What is being asked: Give back, word for word, the lines in the listing below from the one holding "dev_healthy : K -> Prop;" down to the one holding "Definition write_done (bs", both ends included.
━━━
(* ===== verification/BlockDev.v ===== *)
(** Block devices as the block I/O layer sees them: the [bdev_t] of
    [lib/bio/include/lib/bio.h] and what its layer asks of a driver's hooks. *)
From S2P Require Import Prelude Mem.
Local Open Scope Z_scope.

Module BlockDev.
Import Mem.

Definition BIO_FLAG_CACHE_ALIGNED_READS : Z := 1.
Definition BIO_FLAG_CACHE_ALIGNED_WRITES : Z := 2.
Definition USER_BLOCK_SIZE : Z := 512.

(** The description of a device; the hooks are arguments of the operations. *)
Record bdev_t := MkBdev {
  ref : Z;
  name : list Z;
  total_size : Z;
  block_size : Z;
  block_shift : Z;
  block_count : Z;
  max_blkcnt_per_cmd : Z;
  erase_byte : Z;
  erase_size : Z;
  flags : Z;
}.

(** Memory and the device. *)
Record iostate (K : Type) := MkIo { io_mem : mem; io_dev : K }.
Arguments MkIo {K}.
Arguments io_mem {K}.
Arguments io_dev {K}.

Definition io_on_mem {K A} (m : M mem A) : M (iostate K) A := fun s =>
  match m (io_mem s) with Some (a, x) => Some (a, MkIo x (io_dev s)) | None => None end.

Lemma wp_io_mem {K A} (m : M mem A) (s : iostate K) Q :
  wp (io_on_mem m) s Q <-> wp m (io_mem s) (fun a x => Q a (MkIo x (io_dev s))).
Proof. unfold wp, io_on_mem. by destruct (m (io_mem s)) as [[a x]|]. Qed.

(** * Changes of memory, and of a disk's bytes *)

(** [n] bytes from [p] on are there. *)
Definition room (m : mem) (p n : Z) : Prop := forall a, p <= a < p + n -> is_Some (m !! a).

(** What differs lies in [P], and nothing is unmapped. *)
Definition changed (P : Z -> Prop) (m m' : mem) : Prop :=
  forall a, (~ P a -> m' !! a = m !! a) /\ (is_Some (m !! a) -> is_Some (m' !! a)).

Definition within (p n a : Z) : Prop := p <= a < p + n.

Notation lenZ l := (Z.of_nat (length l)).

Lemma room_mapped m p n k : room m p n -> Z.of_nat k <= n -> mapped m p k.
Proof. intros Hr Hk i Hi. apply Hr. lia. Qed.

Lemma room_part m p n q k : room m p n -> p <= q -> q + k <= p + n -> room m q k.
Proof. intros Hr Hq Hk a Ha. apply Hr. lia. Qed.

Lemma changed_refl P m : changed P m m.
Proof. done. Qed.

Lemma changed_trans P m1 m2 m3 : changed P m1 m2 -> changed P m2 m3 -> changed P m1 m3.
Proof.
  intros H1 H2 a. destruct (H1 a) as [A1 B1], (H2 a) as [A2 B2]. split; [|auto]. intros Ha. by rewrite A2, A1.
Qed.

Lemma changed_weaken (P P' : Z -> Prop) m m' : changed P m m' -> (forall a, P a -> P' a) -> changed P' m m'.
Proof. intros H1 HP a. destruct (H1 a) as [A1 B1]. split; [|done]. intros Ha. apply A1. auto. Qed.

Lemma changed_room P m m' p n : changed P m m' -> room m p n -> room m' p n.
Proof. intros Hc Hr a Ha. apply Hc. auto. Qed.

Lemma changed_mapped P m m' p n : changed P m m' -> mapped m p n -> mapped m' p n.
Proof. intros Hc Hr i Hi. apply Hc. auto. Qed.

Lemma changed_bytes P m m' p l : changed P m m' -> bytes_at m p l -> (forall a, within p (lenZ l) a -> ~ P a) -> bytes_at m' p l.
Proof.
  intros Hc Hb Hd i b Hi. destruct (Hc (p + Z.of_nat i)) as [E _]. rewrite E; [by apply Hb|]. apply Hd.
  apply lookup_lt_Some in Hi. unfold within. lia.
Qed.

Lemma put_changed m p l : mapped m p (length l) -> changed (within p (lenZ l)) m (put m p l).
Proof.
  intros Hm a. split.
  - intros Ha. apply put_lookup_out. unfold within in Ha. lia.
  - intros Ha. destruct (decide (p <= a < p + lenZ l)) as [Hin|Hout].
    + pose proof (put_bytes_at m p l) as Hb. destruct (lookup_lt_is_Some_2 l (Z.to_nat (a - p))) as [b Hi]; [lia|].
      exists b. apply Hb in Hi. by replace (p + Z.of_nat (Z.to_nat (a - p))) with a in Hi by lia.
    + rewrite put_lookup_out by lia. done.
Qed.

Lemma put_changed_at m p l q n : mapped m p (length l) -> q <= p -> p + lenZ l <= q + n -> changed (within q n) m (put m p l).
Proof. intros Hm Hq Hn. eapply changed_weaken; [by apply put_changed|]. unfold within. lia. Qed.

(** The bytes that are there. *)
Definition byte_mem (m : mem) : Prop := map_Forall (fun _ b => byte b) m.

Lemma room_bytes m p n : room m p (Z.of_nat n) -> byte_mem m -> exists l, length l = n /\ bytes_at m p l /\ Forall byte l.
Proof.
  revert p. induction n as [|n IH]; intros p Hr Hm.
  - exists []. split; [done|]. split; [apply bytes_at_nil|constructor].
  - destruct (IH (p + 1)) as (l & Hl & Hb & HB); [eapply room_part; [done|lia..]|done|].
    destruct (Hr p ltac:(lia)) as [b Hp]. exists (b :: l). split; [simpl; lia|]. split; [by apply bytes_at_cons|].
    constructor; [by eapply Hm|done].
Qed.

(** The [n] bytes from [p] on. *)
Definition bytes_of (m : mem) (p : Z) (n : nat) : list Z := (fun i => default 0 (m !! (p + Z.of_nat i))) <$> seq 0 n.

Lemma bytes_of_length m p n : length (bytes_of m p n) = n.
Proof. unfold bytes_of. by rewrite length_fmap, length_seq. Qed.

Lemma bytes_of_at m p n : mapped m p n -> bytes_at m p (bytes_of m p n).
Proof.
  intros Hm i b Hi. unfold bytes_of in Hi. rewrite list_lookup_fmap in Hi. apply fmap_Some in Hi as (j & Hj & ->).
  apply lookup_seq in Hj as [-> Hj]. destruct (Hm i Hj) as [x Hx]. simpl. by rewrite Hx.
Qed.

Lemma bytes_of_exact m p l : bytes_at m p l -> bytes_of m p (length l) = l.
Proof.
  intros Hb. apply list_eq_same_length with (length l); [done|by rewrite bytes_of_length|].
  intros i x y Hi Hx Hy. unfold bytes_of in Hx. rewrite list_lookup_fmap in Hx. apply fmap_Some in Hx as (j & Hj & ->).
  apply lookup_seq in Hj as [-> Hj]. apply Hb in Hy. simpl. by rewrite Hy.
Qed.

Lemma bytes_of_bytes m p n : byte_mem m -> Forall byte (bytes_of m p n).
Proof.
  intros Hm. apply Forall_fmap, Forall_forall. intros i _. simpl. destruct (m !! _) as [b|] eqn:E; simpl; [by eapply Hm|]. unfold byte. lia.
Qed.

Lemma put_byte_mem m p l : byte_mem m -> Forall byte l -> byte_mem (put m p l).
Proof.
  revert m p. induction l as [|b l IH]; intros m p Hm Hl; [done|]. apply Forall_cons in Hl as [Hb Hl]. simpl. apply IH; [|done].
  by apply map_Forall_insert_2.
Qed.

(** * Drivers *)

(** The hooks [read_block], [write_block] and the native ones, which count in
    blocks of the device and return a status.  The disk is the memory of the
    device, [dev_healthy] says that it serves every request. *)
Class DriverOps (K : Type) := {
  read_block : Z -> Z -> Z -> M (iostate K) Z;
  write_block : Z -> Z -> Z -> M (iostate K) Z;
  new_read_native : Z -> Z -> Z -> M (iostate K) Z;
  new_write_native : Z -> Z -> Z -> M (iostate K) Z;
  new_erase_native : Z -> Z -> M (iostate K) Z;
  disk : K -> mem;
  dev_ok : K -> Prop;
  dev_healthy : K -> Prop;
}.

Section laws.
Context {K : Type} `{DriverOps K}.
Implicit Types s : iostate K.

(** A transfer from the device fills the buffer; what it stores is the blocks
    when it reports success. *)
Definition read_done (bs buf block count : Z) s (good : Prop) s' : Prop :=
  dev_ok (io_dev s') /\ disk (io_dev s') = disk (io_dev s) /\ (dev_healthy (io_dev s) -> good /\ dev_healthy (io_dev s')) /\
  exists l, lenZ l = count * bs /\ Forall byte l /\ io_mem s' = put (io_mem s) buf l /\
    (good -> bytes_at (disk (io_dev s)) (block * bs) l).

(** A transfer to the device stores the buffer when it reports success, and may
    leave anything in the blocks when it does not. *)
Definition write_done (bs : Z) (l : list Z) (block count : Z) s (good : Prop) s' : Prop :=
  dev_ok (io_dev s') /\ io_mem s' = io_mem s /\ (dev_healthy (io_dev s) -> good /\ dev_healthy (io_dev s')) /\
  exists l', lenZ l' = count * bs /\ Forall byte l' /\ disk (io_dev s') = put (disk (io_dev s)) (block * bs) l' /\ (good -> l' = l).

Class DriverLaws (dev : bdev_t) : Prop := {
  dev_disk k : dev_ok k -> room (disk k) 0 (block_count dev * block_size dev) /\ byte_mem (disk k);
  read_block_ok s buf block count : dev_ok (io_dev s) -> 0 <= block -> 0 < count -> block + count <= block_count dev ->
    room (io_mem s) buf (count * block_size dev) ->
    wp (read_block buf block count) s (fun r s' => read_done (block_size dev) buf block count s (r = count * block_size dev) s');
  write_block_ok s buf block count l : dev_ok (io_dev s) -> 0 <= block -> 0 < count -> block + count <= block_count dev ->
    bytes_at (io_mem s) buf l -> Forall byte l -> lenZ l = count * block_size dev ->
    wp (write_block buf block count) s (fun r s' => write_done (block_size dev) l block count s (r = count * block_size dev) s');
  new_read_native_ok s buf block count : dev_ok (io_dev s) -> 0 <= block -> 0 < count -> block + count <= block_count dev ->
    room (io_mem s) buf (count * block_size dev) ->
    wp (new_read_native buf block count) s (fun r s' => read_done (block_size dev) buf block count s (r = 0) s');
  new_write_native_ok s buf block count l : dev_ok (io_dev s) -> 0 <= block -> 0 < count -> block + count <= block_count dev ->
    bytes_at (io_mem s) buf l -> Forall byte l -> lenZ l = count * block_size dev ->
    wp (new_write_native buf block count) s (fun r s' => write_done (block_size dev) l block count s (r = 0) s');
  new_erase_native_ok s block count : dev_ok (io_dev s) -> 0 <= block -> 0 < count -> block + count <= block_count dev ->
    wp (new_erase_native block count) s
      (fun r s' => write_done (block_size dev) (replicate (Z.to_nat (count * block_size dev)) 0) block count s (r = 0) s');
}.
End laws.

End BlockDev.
━━━
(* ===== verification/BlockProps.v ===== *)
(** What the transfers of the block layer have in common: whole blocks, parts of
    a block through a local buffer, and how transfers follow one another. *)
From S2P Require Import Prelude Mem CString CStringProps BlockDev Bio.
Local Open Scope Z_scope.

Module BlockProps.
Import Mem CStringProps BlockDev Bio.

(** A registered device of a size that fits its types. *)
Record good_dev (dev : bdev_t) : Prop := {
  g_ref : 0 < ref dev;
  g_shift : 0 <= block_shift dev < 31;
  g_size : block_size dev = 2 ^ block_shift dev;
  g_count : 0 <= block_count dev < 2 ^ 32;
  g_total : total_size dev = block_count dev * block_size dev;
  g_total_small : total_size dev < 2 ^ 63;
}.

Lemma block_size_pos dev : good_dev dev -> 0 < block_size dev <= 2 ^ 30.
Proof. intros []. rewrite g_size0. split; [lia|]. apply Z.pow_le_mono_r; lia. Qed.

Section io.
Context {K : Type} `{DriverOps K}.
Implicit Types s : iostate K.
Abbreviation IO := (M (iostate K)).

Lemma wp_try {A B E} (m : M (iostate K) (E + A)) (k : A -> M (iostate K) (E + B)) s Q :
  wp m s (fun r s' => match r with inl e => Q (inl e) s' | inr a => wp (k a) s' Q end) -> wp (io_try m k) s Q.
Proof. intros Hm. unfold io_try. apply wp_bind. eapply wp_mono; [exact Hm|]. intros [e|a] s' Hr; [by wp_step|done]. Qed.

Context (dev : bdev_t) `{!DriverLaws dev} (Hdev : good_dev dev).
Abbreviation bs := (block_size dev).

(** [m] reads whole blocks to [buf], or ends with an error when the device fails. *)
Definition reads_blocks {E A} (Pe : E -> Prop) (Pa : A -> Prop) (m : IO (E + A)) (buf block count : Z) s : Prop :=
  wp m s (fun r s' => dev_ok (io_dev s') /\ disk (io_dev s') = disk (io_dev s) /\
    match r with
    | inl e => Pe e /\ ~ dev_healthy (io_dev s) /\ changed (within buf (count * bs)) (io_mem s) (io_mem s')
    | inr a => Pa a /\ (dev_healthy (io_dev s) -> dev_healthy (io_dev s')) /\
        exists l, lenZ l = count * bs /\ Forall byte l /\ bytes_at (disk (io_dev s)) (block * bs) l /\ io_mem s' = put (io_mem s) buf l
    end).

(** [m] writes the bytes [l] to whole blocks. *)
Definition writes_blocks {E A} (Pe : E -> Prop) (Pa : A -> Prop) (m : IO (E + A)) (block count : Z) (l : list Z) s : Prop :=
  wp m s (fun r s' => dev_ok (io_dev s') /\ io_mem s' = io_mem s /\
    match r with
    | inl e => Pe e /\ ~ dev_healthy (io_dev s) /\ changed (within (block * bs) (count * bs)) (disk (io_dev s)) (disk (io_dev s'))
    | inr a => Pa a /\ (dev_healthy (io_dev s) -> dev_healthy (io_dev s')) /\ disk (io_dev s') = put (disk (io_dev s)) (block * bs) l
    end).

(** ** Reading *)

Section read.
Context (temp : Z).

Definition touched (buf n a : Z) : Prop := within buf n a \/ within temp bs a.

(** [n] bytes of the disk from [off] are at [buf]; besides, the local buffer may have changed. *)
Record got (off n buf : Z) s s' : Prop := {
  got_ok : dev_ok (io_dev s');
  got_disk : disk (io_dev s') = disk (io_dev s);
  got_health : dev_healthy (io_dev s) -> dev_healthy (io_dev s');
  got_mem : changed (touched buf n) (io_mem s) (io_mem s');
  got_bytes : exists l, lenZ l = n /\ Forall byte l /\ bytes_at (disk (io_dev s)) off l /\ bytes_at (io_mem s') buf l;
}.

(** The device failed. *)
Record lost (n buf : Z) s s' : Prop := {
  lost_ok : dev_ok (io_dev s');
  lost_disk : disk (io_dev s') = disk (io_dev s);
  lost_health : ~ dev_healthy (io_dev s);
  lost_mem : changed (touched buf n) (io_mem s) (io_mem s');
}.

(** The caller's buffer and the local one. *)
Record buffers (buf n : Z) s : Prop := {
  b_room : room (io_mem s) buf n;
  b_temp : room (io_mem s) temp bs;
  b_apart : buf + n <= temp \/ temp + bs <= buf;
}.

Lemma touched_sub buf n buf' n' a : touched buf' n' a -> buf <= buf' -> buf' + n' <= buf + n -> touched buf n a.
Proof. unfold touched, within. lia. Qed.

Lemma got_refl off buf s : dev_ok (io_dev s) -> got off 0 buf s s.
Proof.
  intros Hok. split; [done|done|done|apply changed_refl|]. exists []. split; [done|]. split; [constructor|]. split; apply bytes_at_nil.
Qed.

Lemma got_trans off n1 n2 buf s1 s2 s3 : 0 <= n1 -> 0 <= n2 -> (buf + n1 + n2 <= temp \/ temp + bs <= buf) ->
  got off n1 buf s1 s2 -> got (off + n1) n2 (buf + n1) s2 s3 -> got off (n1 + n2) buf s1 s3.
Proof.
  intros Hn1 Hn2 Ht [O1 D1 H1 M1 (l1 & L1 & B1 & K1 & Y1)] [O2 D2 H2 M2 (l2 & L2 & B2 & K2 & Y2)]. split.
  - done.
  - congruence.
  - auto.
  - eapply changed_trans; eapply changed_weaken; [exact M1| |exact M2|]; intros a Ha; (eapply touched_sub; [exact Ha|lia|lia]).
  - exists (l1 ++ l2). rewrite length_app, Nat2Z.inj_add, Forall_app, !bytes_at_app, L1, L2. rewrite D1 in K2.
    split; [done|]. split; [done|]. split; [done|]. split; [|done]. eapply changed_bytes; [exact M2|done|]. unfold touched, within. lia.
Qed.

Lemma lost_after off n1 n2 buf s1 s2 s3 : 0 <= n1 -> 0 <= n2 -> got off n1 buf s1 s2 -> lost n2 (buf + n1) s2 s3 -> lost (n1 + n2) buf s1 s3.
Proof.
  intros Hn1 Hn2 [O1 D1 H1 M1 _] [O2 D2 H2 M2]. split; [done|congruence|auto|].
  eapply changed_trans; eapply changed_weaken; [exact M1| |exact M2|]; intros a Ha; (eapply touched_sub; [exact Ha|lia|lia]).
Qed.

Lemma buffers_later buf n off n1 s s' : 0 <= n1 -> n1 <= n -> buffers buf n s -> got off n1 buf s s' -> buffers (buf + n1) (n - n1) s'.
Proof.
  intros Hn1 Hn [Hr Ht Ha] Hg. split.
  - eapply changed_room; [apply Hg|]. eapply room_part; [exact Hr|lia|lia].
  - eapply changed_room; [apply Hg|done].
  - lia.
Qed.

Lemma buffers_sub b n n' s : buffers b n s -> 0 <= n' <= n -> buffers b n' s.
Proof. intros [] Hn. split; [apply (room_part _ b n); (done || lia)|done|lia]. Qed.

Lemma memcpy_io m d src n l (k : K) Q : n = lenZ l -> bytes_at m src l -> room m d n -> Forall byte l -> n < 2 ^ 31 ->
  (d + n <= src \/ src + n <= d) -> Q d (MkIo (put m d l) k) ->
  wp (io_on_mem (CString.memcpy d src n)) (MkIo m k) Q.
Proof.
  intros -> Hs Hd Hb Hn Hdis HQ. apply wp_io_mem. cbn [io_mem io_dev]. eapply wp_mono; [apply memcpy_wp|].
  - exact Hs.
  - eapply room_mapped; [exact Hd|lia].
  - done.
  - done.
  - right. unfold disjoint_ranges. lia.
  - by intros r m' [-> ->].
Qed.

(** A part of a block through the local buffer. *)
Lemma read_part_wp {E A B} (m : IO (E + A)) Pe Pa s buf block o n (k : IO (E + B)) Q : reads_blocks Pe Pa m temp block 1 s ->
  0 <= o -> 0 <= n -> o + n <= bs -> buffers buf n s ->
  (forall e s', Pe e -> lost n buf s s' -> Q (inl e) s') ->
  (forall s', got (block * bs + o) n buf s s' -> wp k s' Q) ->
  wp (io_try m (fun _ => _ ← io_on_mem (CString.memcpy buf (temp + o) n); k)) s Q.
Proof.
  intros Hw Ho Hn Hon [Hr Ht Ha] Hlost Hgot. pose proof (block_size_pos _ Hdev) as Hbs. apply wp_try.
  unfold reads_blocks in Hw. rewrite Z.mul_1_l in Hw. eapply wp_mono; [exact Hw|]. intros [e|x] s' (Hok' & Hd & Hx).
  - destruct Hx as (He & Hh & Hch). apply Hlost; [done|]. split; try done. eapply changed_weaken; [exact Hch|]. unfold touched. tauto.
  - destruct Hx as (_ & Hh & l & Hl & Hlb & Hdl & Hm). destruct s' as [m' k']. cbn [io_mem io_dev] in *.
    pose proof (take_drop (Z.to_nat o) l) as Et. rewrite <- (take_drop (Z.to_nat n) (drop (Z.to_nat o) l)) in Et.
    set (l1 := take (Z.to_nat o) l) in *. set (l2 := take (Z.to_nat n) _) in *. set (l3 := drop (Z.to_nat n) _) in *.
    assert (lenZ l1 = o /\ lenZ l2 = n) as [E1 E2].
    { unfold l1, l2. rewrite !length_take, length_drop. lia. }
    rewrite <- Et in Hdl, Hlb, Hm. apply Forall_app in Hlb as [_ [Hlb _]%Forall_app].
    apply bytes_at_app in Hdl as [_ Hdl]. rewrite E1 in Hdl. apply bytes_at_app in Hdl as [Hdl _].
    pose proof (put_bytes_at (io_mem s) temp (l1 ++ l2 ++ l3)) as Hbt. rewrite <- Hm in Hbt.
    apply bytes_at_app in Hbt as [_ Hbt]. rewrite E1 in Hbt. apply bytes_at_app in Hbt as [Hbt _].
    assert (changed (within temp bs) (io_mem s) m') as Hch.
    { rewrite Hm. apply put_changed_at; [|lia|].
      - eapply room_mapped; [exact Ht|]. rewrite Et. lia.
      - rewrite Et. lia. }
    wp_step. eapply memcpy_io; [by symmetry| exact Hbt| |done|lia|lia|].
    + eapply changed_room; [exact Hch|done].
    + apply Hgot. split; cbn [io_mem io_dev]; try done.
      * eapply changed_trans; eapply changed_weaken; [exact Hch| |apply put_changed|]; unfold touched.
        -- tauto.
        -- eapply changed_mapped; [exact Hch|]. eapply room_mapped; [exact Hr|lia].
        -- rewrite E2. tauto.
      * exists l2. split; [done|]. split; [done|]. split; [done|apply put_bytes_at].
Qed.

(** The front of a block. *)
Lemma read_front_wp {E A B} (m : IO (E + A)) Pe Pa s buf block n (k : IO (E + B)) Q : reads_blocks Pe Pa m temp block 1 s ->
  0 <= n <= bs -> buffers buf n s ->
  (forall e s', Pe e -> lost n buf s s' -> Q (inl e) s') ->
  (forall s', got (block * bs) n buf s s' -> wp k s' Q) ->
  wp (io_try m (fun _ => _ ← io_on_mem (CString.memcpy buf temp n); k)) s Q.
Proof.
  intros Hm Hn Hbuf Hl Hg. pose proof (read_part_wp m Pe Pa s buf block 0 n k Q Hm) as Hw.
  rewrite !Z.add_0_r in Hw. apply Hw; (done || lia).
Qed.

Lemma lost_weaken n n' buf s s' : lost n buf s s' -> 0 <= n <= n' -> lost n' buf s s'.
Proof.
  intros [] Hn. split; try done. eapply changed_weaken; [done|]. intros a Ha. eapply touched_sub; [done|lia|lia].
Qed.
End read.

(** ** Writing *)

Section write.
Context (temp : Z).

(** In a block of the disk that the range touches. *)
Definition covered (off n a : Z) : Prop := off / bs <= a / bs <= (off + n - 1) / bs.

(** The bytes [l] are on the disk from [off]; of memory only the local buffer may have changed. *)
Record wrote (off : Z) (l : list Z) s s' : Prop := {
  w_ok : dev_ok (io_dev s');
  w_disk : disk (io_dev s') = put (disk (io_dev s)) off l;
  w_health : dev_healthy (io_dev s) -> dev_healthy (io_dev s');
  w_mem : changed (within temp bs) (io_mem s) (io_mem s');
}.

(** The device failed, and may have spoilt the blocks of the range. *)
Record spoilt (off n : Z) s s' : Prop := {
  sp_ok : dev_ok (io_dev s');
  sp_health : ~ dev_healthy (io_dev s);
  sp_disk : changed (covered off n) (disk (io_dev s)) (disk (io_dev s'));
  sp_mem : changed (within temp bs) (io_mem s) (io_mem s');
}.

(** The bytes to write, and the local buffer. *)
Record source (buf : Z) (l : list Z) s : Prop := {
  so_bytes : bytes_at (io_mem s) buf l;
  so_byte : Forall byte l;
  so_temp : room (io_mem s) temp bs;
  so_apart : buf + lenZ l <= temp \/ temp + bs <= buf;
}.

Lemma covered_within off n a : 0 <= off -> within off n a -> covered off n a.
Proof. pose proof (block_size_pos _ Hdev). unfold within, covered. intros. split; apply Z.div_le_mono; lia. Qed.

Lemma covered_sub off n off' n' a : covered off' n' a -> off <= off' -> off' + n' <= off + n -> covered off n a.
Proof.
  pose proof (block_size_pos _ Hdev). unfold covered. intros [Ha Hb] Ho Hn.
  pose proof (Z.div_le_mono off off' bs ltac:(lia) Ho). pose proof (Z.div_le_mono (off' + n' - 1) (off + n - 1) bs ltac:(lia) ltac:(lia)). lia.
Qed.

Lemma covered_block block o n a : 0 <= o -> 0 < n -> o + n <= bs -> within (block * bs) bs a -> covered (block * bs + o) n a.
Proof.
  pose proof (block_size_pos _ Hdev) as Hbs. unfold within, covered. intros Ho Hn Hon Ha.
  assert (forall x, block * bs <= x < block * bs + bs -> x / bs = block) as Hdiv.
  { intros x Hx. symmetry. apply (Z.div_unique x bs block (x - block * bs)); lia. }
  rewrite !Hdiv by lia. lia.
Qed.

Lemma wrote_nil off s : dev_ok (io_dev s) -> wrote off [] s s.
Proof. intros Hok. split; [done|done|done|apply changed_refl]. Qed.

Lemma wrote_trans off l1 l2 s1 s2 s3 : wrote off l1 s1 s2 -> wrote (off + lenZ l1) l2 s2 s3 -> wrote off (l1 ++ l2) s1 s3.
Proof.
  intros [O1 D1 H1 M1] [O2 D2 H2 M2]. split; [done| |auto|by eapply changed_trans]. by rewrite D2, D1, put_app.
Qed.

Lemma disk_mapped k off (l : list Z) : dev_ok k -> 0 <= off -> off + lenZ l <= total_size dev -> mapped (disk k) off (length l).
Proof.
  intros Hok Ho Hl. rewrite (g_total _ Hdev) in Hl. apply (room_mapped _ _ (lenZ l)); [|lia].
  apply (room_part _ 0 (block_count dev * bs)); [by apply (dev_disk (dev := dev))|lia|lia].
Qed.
━━━
Output for this task:
  dev_healthy : K -> Prop;
}.

Section laws.
Context {K : Type} `{DriverOps K}.
Implicit Types s : iostate K.

(** A transfer from the device fills the buffer; what it stores is the blocks
    when it reports success. *)
Definition read_done (bs buf block count : Z) s (good : Prop) s' : Prop :=
  dev_ok (io_dev s') /\ disk (io_dev s') = disk (io_dev s) /\ (dev_healthy (io_dev s) -> good /\ dev_healthy (io_dev s')) /\
  exists l, lenZ l = count * bs /\ Forall byte l /\ io_mem s' = put (io_mem s) buf l /\
    (good -> bytes_at (disk (io_dev s)) (block * bs) l).

(** A transfer to the device stores the buffer when it reports success, and may
    leave anything in the blocks when it does not. *)
Definition write_done (bs : Z) (l : list Z) (block count : Z) s (good : Prop) s' : Prop :=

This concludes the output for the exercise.